Tanto per cominciare nel Parco sud sta per partire la costruzione del Cerba. E qui il discorso è scomodo: parliamo del Centro europeo per le biotecnologie avanzate. Insomma, un luogo dove si curerà il cancro, un progetto fortissimamente voluto da Umberto Veronesi, studioso cui tutti riconoscono notevoli meriti scientifici. Si tratta di un complesso di 620.000 mq (progettato da Boeri) proprio alle porte del Parco sud. Ma i punti sono altri: siamo in una zona di proprietà delle società Imco e Sinergia, che fanno capo ancora una volta a Ligresti (che proprio sul Cerba ha rinegoziato i propri debiti con le banche). Un’area costata appena 10 milioni per un progetto che ne vale 900. Un ottimo affare. E qui qualcuno potrebbe sollevare dubbi che meritano risposte. Forse Veronesi dovrebbe spiegare perché sono stati scelti proprio i terreni di Ligresti con cui condivide interessi imprenditoriali: il professore (e senatore del centrosinistra) è stato infatti fino al 2007 nel cda di Genextra, una società specializzata nello sviluppo delle biotecnologie che raccoglie tutti i nomi della Milano che conta, nonché di una bella fetta del mondo dell’imprenditoria del mattone e della sanità privata. Non solo: la Fondazione Umberto Veronesi e l’Istituto europeo di oncologia srl sono ancora azionisti di Genextra.
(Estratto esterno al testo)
(** The escalation ladder.  A verified claim of another identity within an hour of the last
    change, from an address that is not banned, is always refused.  If the address has no
    problematic mark of the last 300 seconds it gets one and no ban; if it has one it is banned
    from now on for the whole ban time, and the caller is told that the ban is new. *)
Theorem safekad_escalation (T now : Z) (s : CSafeKad) (ip port : Z) (id : CUInt128) (tr : sTracked)
  (Hs : sk_reach T s) (Hnow : T <= now) (Hnb : ~ live_ban now s ip)
  (Hf : Find (ip, port) (m_trackedNodes s) = Some tr) (Hid : id <> m_lastID tr)
  (Ht : now - m_lastIDChange tr < MIN_ID_CHANGE_INTERVAL) :
  ((forall p, Find (ip, port) (m_problematicNodes s) = Some p ->
              MAX_PROBLEMATIC_TIME < now - m_failed p) ->
   exists s', TrackNode ip port id true now s = (false, false, s') /\ ~ live_ban now s' ip /\
     exists p, Find (ip, port) (m_problematicNodes s') = Some p /\ m_failed p = now) /\
  (forall p, Find (ip, port) (m_problematicNodes s) = Some p ->
     now - m_failed p <= MAX_PROBLEMATIC_TIME ->
     exists s', TrackNode ip port id true now s = (false, true, s') /\
       forall t, now <= t <= now + MAX_BAN_TIME -> live_ban t s' ip).
Proof.
  pose proof (inv_mono T now s Hnow (sk_reach_inv T s Hs)) as Hinv. split.
  - intros Hp. by eapply ladder_mark.
  - intros p Hp Htp. destruct (ladder_ban ip port id now s tr p) as (s' & Heq & b & Hb & Hbn);
      [done..|].
    exists s'. split; [done|]. intros t Ht'. exists b. split; [done|lia].
Qed.

Lemma safekad_escalation_witness :
  let s := sk_exec 1200 (CallTrack 7 4672 (sample_id 2) true)
             (sk_exec 1000 (CallTrack 7 4672 (sample_id 1) true) CSafeKad_init) in
  exists s', TrackNode 7 4672 (sample_id 3) true 1300 s = (false, true, s') /\
    forall t, 1300 <= t <= 1300 + MAX_BAN_TIME -> live_ban t s' 7.
Proof.
  intros s.
  refine (proj2 (safekad_escalation 1200 1300 s 7 4672 (sample_id 3)
    (mkTracked (sample_id 1) 1000 1200 true) _ _ _ _ _ _) (mkProblematic 1200 1200) _ _).
  - apply (sk_reach_step 1000); [|lia]. apply (sk_reach_step 0); [apply sk_reach_init|lia].
  - lia.
  - intros (b & Hb & _). vm_compute in Hb. discriminate Hb.
  - vm_compute. reflexivity.
  - discriminate.
  - vm_compute. reflexivity.
  - vm_compute. reflexivity.
  - vm_compute. congruence.
Defined.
Così forse Ligresti dovrebbe dissipare i dubbi di chi pubblicamente ha chiesto se ci fosse una relazione tra la sua partecipazione alla cordata patriottica di Alitalia e il via libera all’edificabilità nel Parco sud.
Ormai a Milano gli alberi non sono più di 30 piani, come diceva Celentano. Ne hanno 80. Intorno alla Madonnina «atterrerà» l’equivalente di 800 Pirelloni. Almeno, però, quello lo aveva disegnato Giò Ponti. Adesso ci pensa Arata Isozaki, che per CityLife ha rifilato alla città un progetto già disegnato per Tokyo. Un buon simbolo della Milano di oggi: un grattacielo «usato».

Ferruccio Sansa, giornalista de «Il Fatto Quotidiano» e autore (con Andrea Garibaldi, Antonio Massari, Marco Preve e Giuseppe Salvaggiulo) di La colata. Il partito del cemento che sta cancellando l’Italia e il suo futuro (Chiarelettere 2010)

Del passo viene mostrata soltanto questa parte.